I HAVE been reading with interest the 'Freeminers saga' and can only conclude that the traditionalists who quote laws from the 1800s about who is allowed into their elite little club actually want this tradition to die out.
Then they will blame everyone except themselves for the closures of the mines and the hospitals and so on, rather than being proactive.
To be allowed the right to be a freeminer you have to qualify under the criteria of being 'male, over 21 years of age, born and abiding within the said Hundred of St Briavels and have worked a year and a day in a quarry in the said Forest'.
It is not just the fact that there are no quarries in which to work in or hospitals in which to be born, but there is no work to keep people of working age living in the Forest or the fact that being a freeminer is hardly something that children see as a goal to aspire to!
In fact, I expect most children have no idea about what it even is. If the tradition is to continue then something needs to change and the easiest is to allow woman to become freeminers.

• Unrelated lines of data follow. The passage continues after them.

(** * Aurora_Alert: the decision and normalisation engine of [aurora_alert.py]

    A shallow embedding of the functions of [src/aurora_alert.py] that decide
    whether an aurora alert is sent: the severity labels, the value coercion
    and the feed normaliser of the nowcast, the search of the best observation
    slot around a forecast peak, the cooldown ledger, the order of effects
    of [main], the readers of the NOAA tables ([kp_now],
    [parse_noaa_time_utc], [kp_forecast_max_next_hours]) and the helpers of
    the message ([parse_recipients], [html_escape], [meteo_gate_now], the
    priority of [build_email_pro]).

    Conventions.
    - A Python [float] is an IEEE binary64 value, modelled by the Standard
      Library's [spec_float] with precision 53 and maximal exponent 1024;
      comparisons are [SFleb]/[SFltb], conversions round to nearest even.
    - A Python [int] is a [Z].
    - A Python [str] read from a feed is a [string] whose characters are code
      points below 256; on these, [\d] is the class [0-9].
    - A Python [dict] used as a map is a [gmap]; [None] in an [Optional] is
      [None] of [option].
    - Code that can raise returns [res A]: [Ok a] or [Raise e].
    - What the outside world answers to a run (the feeds, the conversions
      to local time, the SMTP session, the steps of [save_state] on the
      disk) is an input of the run; every property holds for all answers. *)

From stdpp Require Import gmap strings list fin_maps.
From Stdlib Require Import ZArith Ascii String Lia.
From Stdlib Require Import Floats.SpecFloat.

Set Warnings "-register-all".
#[local] Open Scope string_scope.
#[local] Open Scope Z_scope.

(* ===================================================================== *)
(** * Python values *)
(* ===================================================================== *)

(** ** Floats *)

Abbreviation float := spec_float.

Module PyFloat.

Definition prec : Z := 53.
Definition emax : Z := 1024.

(** [float(z)] for an [int] that is in range, and the value of an integer
    literal such as [8] or [7.0] in a comparison. *)
Definition of_Z (z : Z) : float := binary_normalize prec emax z 0 false.

(** The binary64 nearest to [(-1)^neg * m / 10^k]: the value of the decimal
    numeral whose digits (without the dot) read [m] and that has [k] digits
    after the dot. *)
Definition of_decimal (neg : bool) (m : Z) (k : nat) : float :=
  match m with
  | Zpos p =>
      SFdiv prec emax (S754_finite neg p 0)
                      (S754_finite false (Z.to_pos (10 ^ Z.of_nat k)) 0)
  | _ => S754_zero neg
  end.

(** [x >= y] and [x < y] on floats; every comparison with a NaN is false.
    A comparison of a float with an [int] literal is the comparison with the
    float of that literal, which is exact for the small literals used. *)
Definition ge (x y : float) : bool := SFleb y x.
Definition lt (x y : float) : bool := SFltb x y.

End PyFloat.

(** ** Exceptions *)

(** The classes of [Exception] that the modelled code can raise. *)
Inductive exn :=
  | TypeError | KeyError | IndexError | ValueError | OverflowError
  | RuntimeError | OSError.

Inductive res (A : Type) :=
  | Ok (a : A)
  | Raise (e : exn).
Arguments Ok {A} a.
Arguments Raise {A} e.

#[global] Instance res_ret : MRet res := @Ok.
#[global] Instance res_bind : MBind res := fun A B f m =>
  match m with
  | Ok a => f a
  | Raise e => Raise e
  end.

(** [try: body except Exception: handler] *)
Definition try_except {A} (body : res A) (handler : exn -> res A) : res A :=
  match body with
  | Ok a => Ok a
  | Raise e => handler e
  end.

(** ** JSON values, as [json.loads] builds them *)

Inductive json :=
  | JNull
  | JBool (b : bool)
  | JInt (z : Z)
  | JFloat (f : float)
  | JStr (s : string)
  | JList (l : list json)
  | JDict (m : gmap string json).

(** The result of [str(v)]: the string itself when [v] is a string,
    otherwise the text that Python prints for [v], kept symbolic. *)
Inductive text :=
  | Text (s : string)
  | StrOf (v : json).

Definition py_str (v : json) : text :=
  match v with
  | JStr s => Text s
  | _ => StrOf v
  end.

(** [bool(v)], as tested by [if not v]. *)
Definition truthy (v : json) : bool :=
  match v with
  | JNull => false
  | JBool b => b
  | JInt z => negb (z =? 0)
  | JFloat (S754_zero _) => false
  | JFloat _ => true
  | JStr s => negb (String.length s =? 0)%nat
  | JList l => negb (List.length l =? 0)%nat
  | JDict m => negb (size m =? 0)%nat
  end.

(** [len(v)] *)
Definition py_len (v : json) : res nat :=
  match v with
  | JStr s => Ok (String.length s)
  | JList l => Ok (List.length l)
  | JDict m => Ok (size m)
  | _ => Raise TypeError
  end.

(** [v[i]] for a non-negative literal index [i]. The keys of a dict read
    from JSON are strings, so an integer key is never present. *)
Definition py_getitem (v : json) (i : nat) : res json :=
  match v with
  | JList l =>
      match l !! i with
      | Some x => Ok x
      | None => Raise IndexError
      end
  | JStr s =>
      match String.get i s with
      | Some c => Ok (JStr (String c EmptyString))
      | None => Raise IndexError
      end
  | JDict _ => Raise KeyError
  | _ => Raise TypeError
  end.

(** [float(z)] for an [int]: [OverflowError] when the nearest binary64 is
    out of range. *)
Definition float_of_int (z : Z) : res float :=
  match PyFloat.of_Z z with
  | S754_infinity _ => Raise OverflowError
  | f => Ok f
  end.

(* ===================================================================== *)
(** * Text: [str.strip], [str.replace], [re.search], [float(str)] *)
(* ===================================================================== *)

Module PyText.

Definition code (c : ascii) : N := N_of_ascii c.

(** The characters that [str.strip()] removes, among code points below
    256: TAB..CR, FS..US, space, NEL and the no-break space. *)
Definition is_space (c : ascii) : bool :=
  let n := code c in
  ((9 <=? n) && (n <=? 13) || (28 <=? n) && (n <=? 32)
   || (n =? 133) || (n =? 160))%N.

Definition is_digit (c : ascii) : bool :=
  let n := code c in ((48 <=? n) && (n <=? 57))%N.

Definition digit_val (c : ascii) : Z := Z.of_N (code c) - 48.

Definition is_empty (s : string) : bool :=
  match s with EmptyString => true | String _ _ => false end.

Fixpoint lstrip (s : string) : string :=
  match s with
  | String c t => if is_space c then lstrip t else s
  | EmptyString => EmptyString
  end.

Fixpoint rstrip (s : string) : string :=
  match s with
  | String c t =>
      let t' := rstrip t in
      if is_space c && is_empty t' then EmptyString else String c t'
  | EmptyString => EmptyString
  end.

Definition strip (s : string) : string := rstrip (lstrip s).

(** [s.replace(a, b)] for one-character [a] and [b]. *)
Fixpoint replace (a b : ascii) (s : string) : string :=
  match s with
  | String c t => String (if Ascii.eqb c a then b else c) (replace a b t)
  | EmptyString => EmptyString
  end.

(** ** Regular expressions, matched as [re] does: by backtracking, the
    first alternative first and every quantifier greedy. *)
Inductive regex :=
  | RClass (p : ascii -> bool)
  | RSeq (r1 r2 : regex)
  | RAlt (r1 r2 : regex)
  | ROpt (r : regex)
  | RStar (r : regex).

Definition RPlus (r : regex) : regex := RSeq r (RStar r).

Definition or_else {A} (x y : option A) : option A :=
  match x with
  | Some a => Some a
  | None => y
  end.

(** [rmatch r s k]: match [r] at the head of [s] and hand the rest to the
    continuation [k]; the answer is the text left after the whole match.
    When [k] refuses, the matcher backtracks into [r]. *)
Fixpoint rmatch (r : regex) (s : string) (k : string -> option string)
  {struct r} : option string :=
  match r with
  | RClass p =>
      match s with
      | String c t => if p c then k t else None
      | EmptyString => None
      end
  | RSeq r1 r2 => rmatch r1 s (fun s' => rmatch r2 s' k)
  | RAlt r1 r2 => or_else (rmatch r1 s k) (rmatch r2 s k)
  | ROpt r1 => or_else (rmatch r1 s k) (k s)
  | RStar r1 =>
      (fix star (fuel : nat) (s : string) {struct fuel} : option string :=
         match fuel with
         | O => k s
         | S fuel' =>
             or_else
               (rmatch r1 s (fun s' =>
                  if (String.length s' <? String.length s)%nat
                  then star fuel' s' else None))
               (k s)
         end) (String.length s) s
  end.

(** [re.search(r, s)]: the leftmost position where [r] matches;
    the answer is [m.group(0)]. *)
Fixpoint re_search (r : regex) (s : string) : option string :=
  match rmatch r s Some with
  | Some rest =>
      Some (substring 0 (String.length s - String.length rest) s)
  | None =>
      match s with
      | String _ t => re_search r t
      | EmptyString => None
      end
  end.

(** ** [float(s)] on decimal numerals: an optional sign, digits with an
    optional dot. Any other text is refused ([None], for [ValueError]). *)
Fixpoint read_digits (s : string) (acc : Z) (n : nat) : Z * nat * string :=
  match s with
  | String c t =>
      if is_digit c then read_digits t (10 * acc + digit_val c) (S n)
      else (acc, n, s)
  | EmptyString => (acc, n, s)
  end.

Definition read_sign (s : string) : bool * string :=
  match s with
  | String "-" t => (true, t)
  | String "+" t => (false, t)
  | _ => (false, s)
  end.

Definition read_dot (s : string) : bool * string :=
  match s with
  | String "." t => (true, t)
  | _ => (false, s)
  end.

(** The numeral after its sign. *)
Definition float_of_unsigned (neg : bool) (s1 : string) : option float :=
  let '(ip, ni, s2) := read_digits s1 0 0 in
  let '(_, s3) := read_dot s2 in
  let '(m, nd, s4) := read_digits s3 ip ni in
  if is_empty s4 && negb (nd =? 0)%nat
  then Some (PyFloat.of_decimal neg m (nd - ni))
  else None.

Definition float_of_str (s : string) : option float :=
  let '(neg, s1) := read_sign s in float_of_unsigned neg s1.

End PyText.

(* ===================================================================== *)
(** * Time and label utilities *)
(* ===================================================================== *)

(** [kp_label(kp)]: the label and the icon of an activity level. *)
Definition kp_label (kp : float) : string * string :=
  if PyFloat.ge kp (PyFloat.of_Z 8) then ("EKSTREMALNA", "🔥")
  else if PyFloat.ge kp (PyFloat.of_Z 7) then ("BARDZO DUŻA", "🚀")
  else if PyFloat.ge kp (PyFloat.of_Z 6) then ("DUŻA", "✨")
  else if PyFloat.ge kp (PyFloat.of_Z 5) then ("ŚREDNIA", "🌙")
  else ("NISKA", "🫥").

(** The five tiers, as [kp_label] names them. *)
Definition tier_extreme : string * string := ("EKSTREMALNA", "🔥").
Definition tier_very_high : string * string := ("BARDZO DUŻA", "🚀").
Definition tier_high : string * string := ("DUŻA", "✨").
Definition tier_moderate : string * string := ("ŚREDNIA", "🌙").
Definition tier_low : string * string := ("NISKA", "🫥").

(* ===================================================================== *)
(** * The feed normaliser of the nowcast *)
(* ===================================================================== *)

Module Nowcast.
Import PyText.

(** [[-+]?(?:\d+\.?\d*|\d*\.?\d+)] *)
Definition sign_class (c : ascii) : bool :=
  Ascii.eqb c "-" || Ascii.eqb c "+".
Definition dot_class (c : ascii) : bool := Ascii.eqb c ".".

(** [\d+\.?\d*|\d*\.?\d+] *)
Definition unsigned_pattern : regex :=
  RAlt (RSeq (RPlus (RClass is_digit))
             (RSeq (ROpt (RClass dot_class)) (RStar (RClass is_digit))))
       (RSeq (RStar (RClass is_digit))
             (RSeq (ROpt (RClass dot_class)) (RPlus (RClass is_digit)))).

Definition kp_pattern : regex :=
  RSeq (ROpt (RClass sign_class)) unsigned_pattern.

(** [to_kp_float(v)]. [bool] is a subclass of [int], so [True] and [False]
    take the numeric branch. *)
Definition to_kp_float (v : json) : res (option float) :=
  match v with
  | JNull => Ok None
  | JBool b => f ← float_of_int (if b then 1 else 0); Ok (Some f)
  | JInt z => f ← float_of_int z; Ok (Some f)
  | JFloat f => Ok (Some f)
  | JStr v =>
      let s := replace "," "." (strip v) in
      match re_search kp_pattern s with
      | None => Ok None
      | Some g =>
          match float_of_str g with
          | Some f => Ok (Some f)
          | None => Ok None
          end
      end
  | _ => Ok None
  end.

Definition kp_keys : list string :=
  ["kp"; "estimated_kp"; "k_index"; "kp_index"; "kp_value"; "value"].
Definition time_keys : list string :=
  ["time_tag"; "time"; "datetime"; "timestamp"; "date"].
Definition container_keys : list string :=
  ["data"; "values"; "k_index"; "planetary_k_index"; "results"].

(** The loop [for k in keys: if k in d and d.get(k) is not None: ... break] *)
Fixpoint first_present (keys : list string) (d : gmap string json)
  : option json :=
  match keys with
  | [] => None
  | k :: keys' =>
      match d !! k with
      | Some JNull | None => first_present keys' d
      | Some v => Some v
      end
  end.

Definition absent : option float * option text := (None, None).

(** The key-priority lookup shared by [pick_from_list_of_dicts] and the
    single-record case. *)
Definition pick_record (d : gmap string json)
  : res (option float * option text) :=
  match first_present kp_keys d, first_present time_keys d with
  | Some kp_val, Some time_val =>
      kp_f ← to_kp_float kp_val;
      match kp_f with
      | None => Ok absent
      | Some f => Ok (Some f, Some (py_str time_val))
      end
  | _, _ => Ok absent
  end.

I doubt this will make a lot of difference and you will not have scores of woman queueing up to claim their rights but it is a step forward. I have two daughters of school age who were born at home, Coleford and Cinderford. While both have enjoyed school trips to Clearwell caves the mere mention of working down there has them scurrying back to their ipods and watching the X Factor.
Maybe there also needs to be a change in education and training that allows qualifying people to gain the work they need to qualify...it could be the new gap year!
Times have changed and it's time the law did too. – Kate Denley, by email.